*** Opening LISTED RECORDS ***
(** C17. A start on a clean log comes up, if it comes up, with the tables the
    log describes, whether or not a checkpoint image was used, or with none
    but the anonymous table when recovery is off; at an epoch above the log,
    which is what is durable; with logging exactly if the durability policy
    asks for it, and with that policy in force. The log is one that the
    database writes (each pair stamped with the epoch of its record, each
    version written once, one type per secondary index), and an image that is
    used must belong to it: of each item of the log it holds what a walk after
    its cut can see. The code does not check that; it takes the image of the
    same directory (logger.cpp:259). *)
Theorem startup_rebuilds_the_database b c instance image d fs u d' :
  (∀ l, latest_order l ≡ₚ l) -> (∀ l, group_order l ≡ₚ l) -> clean_log (Wal_open (wal_capacity c) d) d fs ->
  stamped (log_records 0 fs) -> versions_distinct (pairs (log_records 0 fs)) -> one_type (pairs (log_records 0 fs)) ->
  Forall pair_ok (pairs (log_records 0 fs)) -> image_fits (Config.enable_recovery c) image fs ->
  construct latest_order group_order b c instance image d = (Returns (inr u), d') ->
  (if Config.enable_recovery c then tables_match (pairs (log_records 0 fs)) (table_dictionary_ u)
   else ∀ n, entry (table_dictionary_ u) n = None) ∧
  durable_epoch_ u = log_frontier 0 fs ∧ log_frontier 0 fs < global_epoch_ u < EpochFramework.kEpochHighWater ∧
  durability_ u = Config.commit_durability c ∧
  (Config.enable_logging (config_ u) = true <-> Config.commit_durability c <> Config.Volatile).
Proof.
  intros Hlo Hgo Hcl Hst Hd Hty Hok Him Hcon.
  destruct (construct_cases b c instance image d) as [(_ & e & E & _)|(Ha & Hi & E)]; rewrite E in Hcon; [done|].
  destruct (LoggerRecover.Recover _ _ _ _ _ _) as [[r w'] d1] eqn:Er. injection Hcon as Hcon _.
  destruct r as [r|field]; [|done]. cbn [obind] in Hcon. injection Hcon as Hcon.
  destruct (recover_tables latest_order group_order (Config.enable_recovery c) image (Wal_open (wal_capacity c) d) d fs r)
    as (set & -> & Hdb); try done; [by rewrite Er|].
  destruct (resume _ _ _ _) as [[db' epoch]|] eqn:Eres; [|done]. injection Hcon as <-.
  cbn [table_dictionary_ durable_epoch_ global_epoch_ durability_ config_].
  pose proof kEpochHighWater_value as Hw. pose proof (log_frontier_nonneg fs (proj1 (proj2 Hcl)) 0 ltac:(lia)) as H0.
  assert ((if Config.enable_recovery c then tables_match (pairs (log_records 0 fs)) db' else ∀ n, entry db' n = None) ∧
    log_frontier 0 fs < epoch < EpochFramework.kEpochHighWater) as [Ht He].
  { unfold resume in Eres. destruct (Config.enable_recovery c).
    - eapply Hdb; [|exact Eres]. apply anonymous_table_empty.
    - destruct (Z.eqb_spec (log_frontier 0 fs) 0) as [E0|E0].
      + injection Eres as <- <-. rewrite E0. unfold first_epoch. cbn. split; [apply anonymous_table_empty|lia].
      + destruct (Recovery.ResumeEpochAbove _) as [e|] eqn:Ee; [|done]. injection Eres as <- <-.
        apply ResumeEpochAbove_spec in Ee as [-> ?]; [|done]. split; [apply anonymous_table_empty|lia]. }
  do 4 (split; [done|]). unfold normalized. cbn [Config.enable_logging Config.with_logging]. apply bool_decide_eq_true.
Qed.

End theorems.

(** ** Starts *)

Module Demo.
Import ImageRecovery.Demo.

#[local] Existing Instance bits_msgpack.
#[local] Existing Instance bits_msgpack_laws.

(** A build whose flags are those of the build files, which set none. *)
Definition plain_build : Build := mkBuild false false.

(** In a build without flags, which is what the build files make, the
    constructor refuses the default configuration whatever is on the disk,
    because its protocol needs the metadata of another build. *)
Lemma default_config_is_refused hardware_concurrency instance image d :
  construct (fun l => l) (fun l => l) plain_build (Config.default hardware_concurrency) instance image d =
  (Returns (inl SiloNWRNeedsMetadata), d).
Proof. reflexivity. Qed.

(** Silo with the default policy, a small log and the image of epoch 2. *)
Definition config : Config.t :=
  Config.mk 2 40 Config.Silo Config.ThreadLocalLogger Config.HashTableWithPrecisionLockingIndex false Config.ThreadLocal true
    Config.Async 64 false false 30 0 0 (3 # 4) "./lineairdb_logs" (Config.literal "__anonymous_table").

#[local] Abbreviation started :=
  (construct (fun l => l) (fun l => l) plain_build config false (inl image_file) log_file).

Lemma comes_up : match started.1 with Returns (inr _) => true | _ => false end = true.
Proof. vm_compute. reflexivity. Qed.

Lemma startup_rebuilds_the_database_witness :
  match started with
  | (Returns (inr u), _) => tables_match log_pairs (table_dictionary_ u) ∧ log_frontier 0 frames < global_epoch_ u
  | _ => False
  end.
Proof.
  pose proof comes_up as Hr. destruct started as [[[e|u]|field] d'] eqn:E; try discriminate Hr.
  destruct (startup_rebuilds_the_database (fun l => l) (fun l => l) plain_build config false (inl image_file) log_file frames u d')
    as (Ht & _ & He & _); rewrite ?log_read.
  - reflexivity.
  - reflexivity.
  - exact log_is_clean.
  - vm_compute. repeat constructor.
  - exact log_versions.
  - exact log_one_type.
  - pairs_eval.
  - exact image_fits_log.
  - exact E.
  - cbn [Config.enable_recovery config] in Ht. rewrite log_read in Ht. split; [exact Ht|apply He].
Defined.

Lemma startup_refuses_unsupported_witness :
  (construct (fun l => l) (fun l => l) plain_build config true (inl image_file) log_file).2 = log_file.
Proof. apply (startup_refuses_unsupported (fun l => l) (fun l => l) plain_build config true (inl image_file) log_file). by right. Defined.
*** Closing LISTED RECORDS ***
_DIRECTIONS_.
Scan the lines above for "[|done]. injection Eres as <- <-." and for "Config.mk 2 40". Repeat exactly the line holding each of them and every line in between.

_YOUR RESPONSE_.
      + destruct (Recovery.ResumeEpochAbove _) as [e|] eqn:Ee; [|done]. injection Eres as <- <-.
        apply ResumeEpochAbove_spec in Ee as [-> ?]; [|done]. split; [apply anonymous_table_empty|lia]. }
  do 4 (split; [done|]). unfold normalized. cbn [Config.enable_logging Config.with_logging]. apply bool_decide_eq_true.
Qed.

End theorems.

(** ** Starts *)

Module Demo.
Import ImageRecovery.Demo.

#[local] Existing Instance bits_msgpack.
#[local] Existing Instance bits_msgpack_laws.

(** A build whose flags are those of the build files, which set none. *)
Definition plain_build : Build := mkBuild false false.

(** In a build without flags, which is what the build files make, the
    constructor refuses the default configuration whatever is on the disk,
    because its protocol needs the metadata of another build. *)
Lemma default_config_is_refused hardware_concurrency instance image d :
  construct (fun l => l) (fun l => l) plain_build (Config.default hardware_concurrency) instance image d =
  (Returns (inl SiloNWRNeedsMetadata), d).
Proof. reflexivity. Qed.

(** Silo with the default policy, a small log and the image of epoch 2. *)
Definition config : Config.t :=
  Config.mk 2 40 Config.Silo Config.ThreadLocalLogger Config.HashTableWithPrecisionLockingIndex false Config.ThreadLocal true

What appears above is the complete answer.